Power Cycle heat rate is defied as the difference in the heat of steam
at boiler outlet in kcal/h and the feed water heat at the inlet of
economizer in kcal/h to the electric energy generated per hour in kWh
Power Cycle Heat rate (CHR) = (Heat of steam at boiler outlet in kcal/h –
Feed water heat at economizer in kcal/h)/(Electrical energy generated per hour in
kWh)
The Power plant heat rate is defined as the quantity of fuel heat in
kcal/hr used for the generation of a unit kWh of electrical energy.
Power Plant Heat rate (PHR) = (Fuel heat input in kg/hr * Gross Calorific Value of
fuel in kcal/kg)/(Electrical energy generated per hour in kWh)
Plant Efficiency = 860 (kcal/kWh)/PHR
SUMMARY
• Water and steam Cycle works under the principle of Rankine cycle
• Higher the steam cycle pressure and temperature and lower the condenser pressure, the cycle efficiency increases.
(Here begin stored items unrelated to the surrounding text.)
Lemma Array_sort_In x l : In x (Array_sort cmp l) <-> In x l.
Proof.
  split; apply Permutation_in; [symmetry|]; apply Array_sort_perm.
Qed.

  Hypothesis total : forall a b, cmp a b <= 0 \/ cmp b a <= 0.
  Hypothesis trans : forall a b c, cmp a b <= 0 -> cmp b c <= 0 -> cmp a c <= 0.

Lemma insertSorted_sorted x l :
  StronglySorted (before cmp) l -> StronglySorted (before cmp) (insertSorted cmp x l).
Proof.
  induction 1 as [|y r Hr IH Hy]; cbn [insertSorted].
  - repeat constructor.
  - destruct (Z.leb_spec (cmp x y) 0) as [Hxy|Hxy].
    + constructor; [now constructor|]. constructor; [exact Hxy|].
      rewrite List.Forall_forall in *. intros z Hz. apply trans with y; auto.
      apply Hy, Hz.
    + constructor; [exact IH|].
      rewrite List.Forall_forall in *. intros z Hz.
      apply (Permutation_in _ (Permutation_sym (insertSorted_perm x r))) in Hz.
      destruct Hz as [<-|Hz]; [|now apply Hy].
      destruct (total y x); [assumption|]. unfold before. lia.
Qed.

Lemma Array_sort_sorted l : StronglySorted (before cmp) (Array_sort cmp l).
Proof.
  induction l; cbn [Array_sort]; [constructor|now apply insertSorted_sorted].
Qed.

Lemma Array_sort_id l : StronglySorted (before cmp) l -> Array_sort cmp l = l.
Proof.
  induction 1 as [|x r Hr IH Hx]; cbn [Array_sort]; [reflexivity|].
  rewrite IH. destruct r as [|y r']; [reflexivity|]. cbn [insertSorted].
  apply Forall_inv in Hx. unfold before in Hx.
  destruct (Z.leb_spec (cmp x y) 0); [reflexivity|lia].
Qed.
End ArraySortFacts.

Lemma StronglySorted_lookup {A} (R : A -> A -> Prop) (l : list A) i j a b :
  StronglySorted R l -> l !! i = Some a -> l !! j = Some b -> (i < j)%nat -> R a b.
Proof.
  intros Hs. revert i j. induction Hs as [|x r Hr IH Hx]; intros i j Hi Hj Hij.
  - discriminate.
  - destruct j as [|j]; [lia|]. cbn in Hj. destruct i as [|i].
    + cbn in Hi. injection Hi as <-. rewrite List.Forall_forall in Hx. apply Hx.
      apply list_elem_of_In. eapply list_elem_of_lookup_2; eauto.
    + cbn in Hi. apply (IH i j); auto. lia.
Qed.

(** The order of strings *)
Lemma ascii_compare_spec x y :
  CompareSpec (x = y) (N_of_ascii x < N_of_ascii y)%N (N_of_ascii y < N_of_ascii x)%N
              (Ascii.compare x y).
Proof.
  unfold Ascii.compare.
  destruct (N.compare_spec (N_of_ascii x) (N_of_ascii y)) as [H|H|H]; constructor; auto.
  apply (f_equal ascii_of_N) in H. now rewrite !ascii_N_embedding in H.
Qed.

Lemma string_compare_refl s : String.compare s s = Eq.
Proof.
  induction s as [|c s IH]; cbn; [reflexivity|].
  destruct (ascii_compare_spec c c); auto; lia.
Qed.

Lemma string_compare_Lt_trans a b c :
  String.compare a b = Lt -> String.compare b c = Lt -> String.compare a c = Lt.
Proof.
  revert b c. induction a as [|x a IH]; intros [|y b] [|z c]; cbn; try congruence.
  destruct (ascii_compare_spec x y), (ascii_compare_spec y z), (ascii_compare_spec x z);
    subst; try congruence; try lia; eauto.
Qed.

Lemma string_ltb_irrefl s : String.ltb s s = false.
Proof. unfold String.ltb. now rewrite string_compare_refl. Qed.

Lemma string_ltb_trans a b c :
  String.ltb a b = true -> String.ltb b c = true -> String.ltb a c = true.
Proof.
  unfold String.ltb. intros H1 H2.
  destruct (String.compare a b) eqn:E1; try discriminate.
  destruct (String.compare b c) eqn:E2; try discriminate.
  now rewrite (string_compare_Lt_trans a b c).
Qed.

Lemma string_trichotomy a b :
  String.ltb a b = true \/ a = b \/ String.ltb b a = true.
Proof.
  unfold String.ltb. rewrite (String.compare_antisym b a).
  destruct (String.compare a b) eqn:E; cbn; auto.
  right; left. now apply String.compare_eq_iff.
Qed.

Lemma string_ltb_asym a b : String.ltb a b = true -> String.ltb b a = false.
Proof.
  unfold String.ltb. rewrite (String.compare_antisym b a).
  destruct (String.compare a b); cbn; congruence.
Qed.

Section IndexFacts.
Import historyService.

Lemma compareSessions_le a b :
  compareSessions a b <= 0 <->
  String.ltb (localDate b) (localDate a) = true \/
  (localDate a = localDate b /\ String.ltb (timeLabel a) (timeLabel b) = false).
Proof.
  unfold compareSessions.
  destruct (String.eqb_spec (localDate a) (localDate b)) as [He|Hne]; cbn [negb].
  - rewrite He, string_ltb_irrefl.
    destruct (String.ltb (timeLabel a) (timeLabel b)) eqn:Ht.
    + split; [lia|]. intros [H|[_ H]]; discriminate.
    + split; [auto|]. intros _. destruct (String.ltb (timeLabel b) (timeLabel a)); lia.
  - destruct (String.ltb (localDate a) (localDate b)) eqn:Hd.
    + split; [lia|]. intros [H|[H _]]; [|contradiction].
      apply string_ltb_asym in H. congruence.
    + split; [|lia]. intros _. left.
      destruct (string_trichotomy (localDate a) (localDate b)) as [H|[H|H]];
        [congruence|contradiction|exact H].
Qed.

Lemma compareTimeLabels_le a b :
  compareTimeLabels a b <= 0 <-> String.ltb (timeLabel a) (timeLabel b) = false.
Proof.
  unfold compareTimeLabels.
  destruct (String.ltb (timeLabel a) (timeLabel b)); [split; [lia|discriminate]|].
  split; [reflexivity|]. destruct (String.ltb _ _); lia.
Qed.

Lemma not_ltb_trans a b c :
  String.ltb a b = false -> String.ltb b c = false -> String.ltb a c = false.
Proof.
  intros H1 H2. destruct (String.ltb a c) eqn:H3; [|reflexivity].
  destruct (string_trichotomy a b) as [H|[->|H]]; [congruence|congruence|].
  rewrite (string_ltb_trans b a c H H3) in H2. discriminate.
Qed.

Lemma compareTimeLabels_total a b :
  compareTimeLabels a b <= 0 \/ compareTimeLabels b a <= 0.
Proof.
  rewrite !compareTimeLabels_le.
  destruct (String.ltb (timeLabel a) (timeLabel b)) eqn:H; [|now left].
  right. now apply string_ltb_asym.
Qed.

Lemma compareTimeLabels_trans a b c :
  compareTimeLabels a b <= 0 -> compareTimeLabels b c <= 0 -> compareTimeLabels a c <= 0.
Proof. rewrite !compareTimeLabels_le. apply not_ltb_trans. Qed.

Lemma compareSessions_total a b :
  compareSessions a b <= 0 \/ compareSessions b a <= 0.
Proof.
  rewrite !compareSessions_le.
  destruct (string_trichotomy (localDate a) (localDate b)) as [H|[H|H]]; [auto| |auto].
  destruct (String.ltb (timeLabel a) (timeLabel b)) eqn:Ht; [|auto].
  right. right. split; [auto|]. now apply string_ltb_asym.
Qed.

Lemma compareSessions_trans a b c :
  compareSessions a b <= 0 -> compareSessions b c <= 0 -> compareSessions a c <= 0.
Proof.
  rewrite !compareSessions_le.
  intros [H1|[E1 T1]] [H2|[E2 T2]].
  - left. eapply string_ltb_trans; eauto.
  - left. now rewrite <- E2.
  - left. now rewrite E1.
  - right. split; [congruence|]. eapply not_ltb_trans; eauto.
Qed.

(** ** The buckets of [buildIndex] *)
Lemma gmap_lookup_insert_eq {A} (m : gmap string A) k v : <[k := v]> m !! k = Some v.
Proof. apply lookup_insert_eq. Qed.

Lemma gmap_lookup_insert_ne {A} (m : gmap string A) k k' v :
  k <> k' -> <[k := v]> m !! k' = m !! k'.
Proof. apply lookup_insert_ne. Qed.

Lemma gmap_lookup_fmap {A B} (f : A -> B) (m : gmap string A) k :
  (f <$> m) !! k = f <$> (m !! k).
Proof. apply lookup_fmap. Qed.

Lemma indexStep_bucket idx s y mo d :
  bucketIn (byY (indexStep idx s)) y mo d =
  bucketIn (byY idx) y mo d ++ (if inDay (y, mo, d) s then [s] else []).
Proof.
  unfold indexStep, inDay.
  destruct (dayKey s) as [[[y0 m0] d0]|] eqn:Hk.
  2:{ rewrite bool_decide_eq_false_2 by discriminate. now rewrite app_nil_r. }
  cbn [byY]. unfold bucketIn, pushTo.
  destruct (decide (y0 = y)) as [->|Hy].
  - rewrite gmap_lookup_insert_eq. cbn [from_option Datatypes.id].
    destruct (decide (m0 = mo)) as [->|Hm].
    + rewrite gmap_lookup_insert_eq. cbn [from_option Datatypes.id].
      destruct (decide (d0 = d)) as [->|Hd].
      * rewrite gmap_lookup_insert_eq. cbn [from_option Datatypes.id].
        now rewrite bool_decide_eq_true_2.
      * rewrite gmap_lookup_insert_ne by done.
        rewrite bool_decide_eq_false_2 by congruence. now rewrite app_nil_r.
    + rewrite gmap_lookup_insert_ne by done.
      rewrite bool_decide_eq_false_2 by congruence. now rewrite app_nil_r.
  - rewrite gmap_lookup_insert_ne by done.
    rewrite bool_decide_eq_false_2 by congruence. now rewrite app_nil_r.
Qed.

Lemma fold_indexStep_bucket l idx y mo d :
  bucketIn (byY (fold_left indexStep l idx)) y mo d =
  bucketIn (byY idx) y mo d ++ filter (fun s => inDay (y, mo, d) s = true) l.
Proof.
  revert idx. induction l as [|s l IH]; intros idx; cbn [fold_left].
  - now rewrite app_nil_r.
  - rewrite IH, indexStep_bucket, <- app_assoc. f_equal.
    rewrite filter_cons. destruct (inDay (y, mo, d) s) eqn:E.
    + rewrite decide_True by done. reflexivity.
    + rewrite decide_False by done. reflexivity.
Qed.

Lemma fold_indexStep_sessions l idx :
  sessions (fold_left indexStep l idx) = sessions idx.
Proof.
  revert idx. induction l as [|s l IH]; intros idx; cbn [fold_left]; [reflexivity|].
  rewrite IH. unfold indexStep. now destruct (dayKey s) as [[[? ?] ?]|].
Qed.

Lemma bucket_sortDays idx y mo d :
  bucket (sortDays idx) y mo d = Array_sort compareTimeLabels (bucketIn (byY idx) y mo d).
Proof.
  unfold bucket, bucketIn, sortDays. cbn [byY].
  rewrite gmap_lookup_fmap.
  destruct (byY idx !! y) as [months|]; cbn; [|reflexivity].
  rewrite gmap_lookup_fmap. destruct (months !! mo) as [days|]; cbn; [|reflexivity].
  rewrite gmap_lookup_fmap. destruct (days !! d) as [day|]; cbn; reflexivity.
Qed.

Lemma bucket_buildIndex root l y mo d :
  bucket (buildIndex root l) y mo d =
  Array_sort compareTimeLabels (filter (fun s => inDay (y, mo, d) s = true) l).
Proof.
  unfold buildIndex. rewrite bucket_sortDays, fold_indexStep_bucket.
  reflexivity.
Qed.

Lemma sessions_buildIndex root l : sessions (buildIndex root l) = l.
Proof. unfold buildIndex, sortDays. cbn [sessions]. now rewrite fold_indexStep_sessions. Qed.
Also higher the feed water temperature at the inlet of the boiler, and more number of heaters, improve the power cycle efficiency.
• However, due the characteristics of the fuel (MSW) and its ash, it is forced to select a power cycle parameter of 45ata & 400 to 410˚C, with a feed water temperature of 130 to 150˚C.
• The condenser pressure is selected based on water availability at site, Ambient conditions, etc. In the case of WCC, the condenser pressure will be 0.12 to 0.1ata. In case of ACC, the condenser pressure will be 0.2 to 0.16ata.
• Based on the Comparison of two HMBD’s (HMBD for a WTE Plant with one De-aeartor and another HMBD with One De-aerator, One HP Heater and One LP heater.) shows that, there is an increase in the power output to an extent of 3.0% while considering HP & LP heaters in the circuit.